In the listing below, start your output at the line with "global values that" and end it after the line with "(** [getDigit(c, 16)]", copying every line exactly.

### Records provided
▬▬▬▬▬▬

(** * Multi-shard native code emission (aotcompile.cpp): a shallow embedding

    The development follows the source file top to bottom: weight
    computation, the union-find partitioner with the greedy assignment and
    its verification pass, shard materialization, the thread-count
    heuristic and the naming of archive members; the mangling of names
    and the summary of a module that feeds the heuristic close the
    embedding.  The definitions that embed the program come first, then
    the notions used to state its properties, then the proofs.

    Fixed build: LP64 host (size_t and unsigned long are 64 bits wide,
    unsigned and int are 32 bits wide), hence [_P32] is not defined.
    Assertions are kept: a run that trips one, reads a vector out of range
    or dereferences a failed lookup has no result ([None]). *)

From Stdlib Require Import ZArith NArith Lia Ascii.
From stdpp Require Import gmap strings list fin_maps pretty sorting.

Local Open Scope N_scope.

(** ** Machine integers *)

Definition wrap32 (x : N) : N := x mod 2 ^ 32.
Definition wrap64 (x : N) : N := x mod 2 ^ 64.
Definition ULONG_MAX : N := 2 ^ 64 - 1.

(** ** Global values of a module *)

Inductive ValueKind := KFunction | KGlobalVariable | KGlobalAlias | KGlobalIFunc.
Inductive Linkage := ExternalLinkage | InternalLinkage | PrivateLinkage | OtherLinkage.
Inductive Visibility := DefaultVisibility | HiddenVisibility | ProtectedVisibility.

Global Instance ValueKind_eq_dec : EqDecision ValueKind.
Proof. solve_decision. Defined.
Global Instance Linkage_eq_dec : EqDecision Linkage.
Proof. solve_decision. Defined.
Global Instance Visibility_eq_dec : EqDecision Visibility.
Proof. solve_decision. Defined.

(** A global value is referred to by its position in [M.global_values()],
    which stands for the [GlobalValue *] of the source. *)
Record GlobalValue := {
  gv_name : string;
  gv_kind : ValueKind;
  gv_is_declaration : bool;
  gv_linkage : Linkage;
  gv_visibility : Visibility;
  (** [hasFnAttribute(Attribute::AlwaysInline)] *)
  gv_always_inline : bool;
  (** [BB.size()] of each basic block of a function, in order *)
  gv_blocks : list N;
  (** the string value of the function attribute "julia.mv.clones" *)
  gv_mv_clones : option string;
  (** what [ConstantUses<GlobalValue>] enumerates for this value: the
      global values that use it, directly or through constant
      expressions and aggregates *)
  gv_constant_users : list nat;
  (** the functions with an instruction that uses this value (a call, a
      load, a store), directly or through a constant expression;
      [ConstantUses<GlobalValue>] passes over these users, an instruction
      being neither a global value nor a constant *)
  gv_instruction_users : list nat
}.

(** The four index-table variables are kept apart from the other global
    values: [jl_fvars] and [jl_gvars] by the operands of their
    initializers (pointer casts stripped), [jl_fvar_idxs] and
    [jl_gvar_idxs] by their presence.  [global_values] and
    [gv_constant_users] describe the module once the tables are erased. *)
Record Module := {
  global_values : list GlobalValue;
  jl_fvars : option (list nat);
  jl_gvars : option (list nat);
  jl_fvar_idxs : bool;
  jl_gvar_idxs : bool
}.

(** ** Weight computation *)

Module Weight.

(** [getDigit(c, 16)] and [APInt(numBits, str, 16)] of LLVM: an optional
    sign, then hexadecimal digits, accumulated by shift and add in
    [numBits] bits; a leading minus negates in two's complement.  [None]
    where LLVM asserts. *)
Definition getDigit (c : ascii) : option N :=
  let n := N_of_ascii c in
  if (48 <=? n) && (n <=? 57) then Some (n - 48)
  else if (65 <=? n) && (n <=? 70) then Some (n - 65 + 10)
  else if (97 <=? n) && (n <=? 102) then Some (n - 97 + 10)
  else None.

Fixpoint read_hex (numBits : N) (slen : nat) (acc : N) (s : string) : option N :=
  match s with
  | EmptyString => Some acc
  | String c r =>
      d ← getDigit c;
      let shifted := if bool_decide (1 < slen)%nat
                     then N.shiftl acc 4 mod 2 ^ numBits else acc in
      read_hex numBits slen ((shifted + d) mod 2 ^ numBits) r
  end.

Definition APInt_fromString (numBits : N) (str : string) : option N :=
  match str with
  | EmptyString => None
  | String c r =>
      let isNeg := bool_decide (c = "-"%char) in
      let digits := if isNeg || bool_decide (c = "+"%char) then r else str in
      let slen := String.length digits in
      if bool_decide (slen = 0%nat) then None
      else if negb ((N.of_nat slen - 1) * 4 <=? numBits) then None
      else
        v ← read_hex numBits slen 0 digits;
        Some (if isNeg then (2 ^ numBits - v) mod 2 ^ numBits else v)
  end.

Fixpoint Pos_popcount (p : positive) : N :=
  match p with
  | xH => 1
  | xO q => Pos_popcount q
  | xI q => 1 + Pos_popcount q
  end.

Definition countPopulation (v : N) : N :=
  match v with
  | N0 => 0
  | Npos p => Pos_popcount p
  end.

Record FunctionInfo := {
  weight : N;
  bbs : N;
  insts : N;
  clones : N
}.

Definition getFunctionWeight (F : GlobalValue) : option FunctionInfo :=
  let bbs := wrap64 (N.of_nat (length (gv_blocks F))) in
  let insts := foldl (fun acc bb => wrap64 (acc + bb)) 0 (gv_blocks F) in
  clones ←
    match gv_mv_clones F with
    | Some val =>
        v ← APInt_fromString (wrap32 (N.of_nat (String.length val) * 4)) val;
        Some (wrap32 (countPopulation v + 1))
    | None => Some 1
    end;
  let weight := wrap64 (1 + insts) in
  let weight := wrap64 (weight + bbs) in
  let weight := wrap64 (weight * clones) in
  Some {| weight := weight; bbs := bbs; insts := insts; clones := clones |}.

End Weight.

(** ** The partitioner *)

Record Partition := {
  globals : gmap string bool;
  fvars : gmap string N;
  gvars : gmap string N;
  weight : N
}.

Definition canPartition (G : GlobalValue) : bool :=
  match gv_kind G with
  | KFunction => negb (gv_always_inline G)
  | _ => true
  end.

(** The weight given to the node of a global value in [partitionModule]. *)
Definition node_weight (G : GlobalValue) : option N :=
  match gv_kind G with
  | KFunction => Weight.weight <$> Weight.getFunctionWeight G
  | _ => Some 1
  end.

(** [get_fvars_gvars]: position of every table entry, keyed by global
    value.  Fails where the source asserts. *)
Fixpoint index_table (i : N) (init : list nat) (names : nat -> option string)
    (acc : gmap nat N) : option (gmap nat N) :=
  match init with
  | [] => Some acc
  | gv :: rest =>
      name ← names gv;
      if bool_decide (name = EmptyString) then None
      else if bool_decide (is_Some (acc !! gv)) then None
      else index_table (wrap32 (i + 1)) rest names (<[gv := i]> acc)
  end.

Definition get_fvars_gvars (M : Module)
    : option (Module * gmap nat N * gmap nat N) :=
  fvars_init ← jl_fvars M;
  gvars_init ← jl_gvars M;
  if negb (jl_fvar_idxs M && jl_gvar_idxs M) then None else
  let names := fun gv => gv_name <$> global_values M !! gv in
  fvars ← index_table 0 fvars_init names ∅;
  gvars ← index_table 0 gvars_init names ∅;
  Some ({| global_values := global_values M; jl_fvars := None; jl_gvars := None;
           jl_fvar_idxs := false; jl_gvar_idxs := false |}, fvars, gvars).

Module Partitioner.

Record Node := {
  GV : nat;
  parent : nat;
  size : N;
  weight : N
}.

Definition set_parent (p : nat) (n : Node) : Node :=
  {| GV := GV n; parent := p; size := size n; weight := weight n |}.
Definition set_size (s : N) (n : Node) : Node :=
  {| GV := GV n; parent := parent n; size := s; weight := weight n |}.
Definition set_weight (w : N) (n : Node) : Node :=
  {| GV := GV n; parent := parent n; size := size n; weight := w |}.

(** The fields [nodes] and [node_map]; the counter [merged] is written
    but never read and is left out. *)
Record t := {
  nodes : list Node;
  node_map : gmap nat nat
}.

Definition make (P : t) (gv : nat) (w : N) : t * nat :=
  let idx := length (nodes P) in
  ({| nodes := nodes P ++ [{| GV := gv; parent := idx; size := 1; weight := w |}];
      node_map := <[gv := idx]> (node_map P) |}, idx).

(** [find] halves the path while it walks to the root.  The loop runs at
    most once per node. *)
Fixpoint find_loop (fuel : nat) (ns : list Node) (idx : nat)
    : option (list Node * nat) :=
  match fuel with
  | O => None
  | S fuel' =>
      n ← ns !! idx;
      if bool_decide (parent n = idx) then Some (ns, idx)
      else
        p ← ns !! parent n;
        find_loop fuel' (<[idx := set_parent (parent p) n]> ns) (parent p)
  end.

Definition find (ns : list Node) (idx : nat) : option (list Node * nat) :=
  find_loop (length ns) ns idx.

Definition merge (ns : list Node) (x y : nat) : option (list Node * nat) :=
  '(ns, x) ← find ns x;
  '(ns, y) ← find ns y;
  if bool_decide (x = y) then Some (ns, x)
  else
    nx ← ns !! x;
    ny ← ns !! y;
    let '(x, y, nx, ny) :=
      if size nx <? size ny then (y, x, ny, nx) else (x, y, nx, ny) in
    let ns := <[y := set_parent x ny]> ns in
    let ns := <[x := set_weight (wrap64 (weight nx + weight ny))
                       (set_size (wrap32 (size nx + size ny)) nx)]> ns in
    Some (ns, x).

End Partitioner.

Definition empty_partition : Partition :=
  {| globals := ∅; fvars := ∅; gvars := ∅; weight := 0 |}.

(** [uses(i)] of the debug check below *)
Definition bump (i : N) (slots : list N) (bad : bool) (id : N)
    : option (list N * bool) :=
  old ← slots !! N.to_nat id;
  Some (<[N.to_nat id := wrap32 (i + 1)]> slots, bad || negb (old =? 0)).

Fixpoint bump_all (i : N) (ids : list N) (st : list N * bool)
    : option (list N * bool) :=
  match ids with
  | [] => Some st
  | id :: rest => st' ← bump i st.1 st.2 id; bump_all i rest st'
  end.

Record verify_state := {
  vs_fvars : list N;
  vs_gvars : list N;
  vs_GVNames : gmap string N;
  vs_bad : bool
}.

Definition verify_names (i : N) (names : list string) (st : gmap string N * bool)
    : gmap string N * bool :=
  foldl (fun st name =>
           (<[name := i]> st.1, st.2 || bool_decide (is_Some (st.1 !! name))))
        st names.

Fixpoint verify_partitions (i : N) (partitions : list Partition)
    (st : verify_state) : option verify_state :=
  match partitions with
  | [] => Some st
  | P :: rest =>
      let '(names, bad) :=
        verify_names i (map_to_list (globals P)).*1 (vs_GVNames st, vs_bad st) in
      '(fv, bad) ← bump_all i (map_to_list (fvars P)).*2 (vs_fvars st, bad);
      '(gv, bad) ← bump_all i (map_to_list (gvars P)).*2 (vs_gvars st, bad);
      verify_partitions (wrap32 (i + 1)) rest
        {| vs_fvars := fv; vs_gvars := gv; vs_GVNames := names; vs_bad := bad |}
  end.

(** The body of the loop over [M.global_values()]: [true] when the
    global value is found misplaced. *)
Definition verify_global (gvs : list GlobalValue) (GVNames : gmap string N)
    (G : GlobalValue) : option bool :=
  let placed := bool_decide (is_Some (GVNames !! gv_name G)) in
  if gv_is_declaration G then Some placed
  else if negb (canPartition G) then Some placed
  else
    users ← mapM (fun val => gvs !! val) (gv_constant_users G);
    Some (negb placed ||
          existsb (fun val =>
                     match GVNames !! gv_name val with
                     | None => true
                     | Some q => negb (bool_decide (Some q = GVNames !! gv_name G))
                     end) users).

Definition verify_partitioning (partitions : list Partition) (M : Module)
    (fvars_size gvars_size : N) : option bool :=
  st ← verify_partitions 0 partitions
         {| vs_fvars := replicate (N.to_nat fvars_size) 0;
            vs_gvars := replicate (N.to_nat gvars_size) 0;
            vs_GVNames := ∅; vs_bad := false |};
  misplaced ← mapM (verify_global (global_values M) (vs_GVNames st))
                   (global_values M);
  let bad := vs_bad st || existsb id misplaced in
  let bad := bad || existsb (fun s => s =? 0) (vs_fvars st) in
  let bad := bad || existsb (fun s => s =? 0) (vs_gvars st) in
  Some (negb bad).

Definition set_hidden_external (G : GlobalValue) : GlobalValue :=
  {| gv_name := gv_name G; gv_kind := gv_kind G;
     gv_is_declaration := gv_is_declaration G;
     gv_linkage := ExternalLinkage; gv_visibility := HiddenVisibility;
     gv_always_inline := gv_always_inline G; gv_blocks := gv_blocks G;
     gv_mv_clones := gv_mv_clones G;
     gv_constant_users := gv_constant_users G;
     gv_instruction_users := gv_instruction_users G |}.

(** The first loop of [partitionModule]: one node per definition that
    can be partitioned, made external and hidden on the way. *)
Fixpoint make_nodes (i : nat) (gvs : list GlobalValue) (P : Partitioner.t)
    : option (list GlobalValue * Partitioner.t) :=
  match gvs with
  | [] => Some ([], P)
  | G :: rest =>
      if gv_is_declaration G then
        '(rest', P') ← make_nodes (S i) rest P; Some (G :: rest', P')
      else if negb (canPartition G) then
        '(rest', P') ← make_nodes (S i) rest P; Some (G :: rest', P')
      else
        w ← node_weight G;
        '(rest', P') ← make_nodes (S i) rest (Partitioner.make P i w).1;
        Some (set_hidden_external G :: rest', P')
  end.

▬▬▬▬▬▬

### Exercise result
      global values that use it, directly or through constant
      expressions and aggregates *)
  gv_constant_users : list nat;
  (** the functions with an instruction that uses this value (a call, a
      load, a store), directly or through a constant expression;
      [ConstantUses<GlobalValue>] passes over these users, an instruction
      being neither a global value nor a constant *)
  gv_instruction_users : list nat
}.

(** The four index-table variables are kept apart from the other global
    values: [jl_fvars] and [jl_gvars] by the operands of their
    initializers (pointer casts stripped), [jl_fvar_idxs] and
    [jl_gvar_idxs] by their presence.  [global_values] and
    [gv_constant_users] describe the module once the tables are erased. *)
Record Module := {
  global_values : list GlobalValue;
  jl_fvars : option (list nat);
  jl_gvars : option (list nat);
  jl_fvar_idxs : bool;
  jl_gvar_idxs : bool
}.

(** ** Weight computation *)

Module Weight.

(** [getDigit(c, 16)] and [APInt(numBits, str, 16)] of LLVM: an optional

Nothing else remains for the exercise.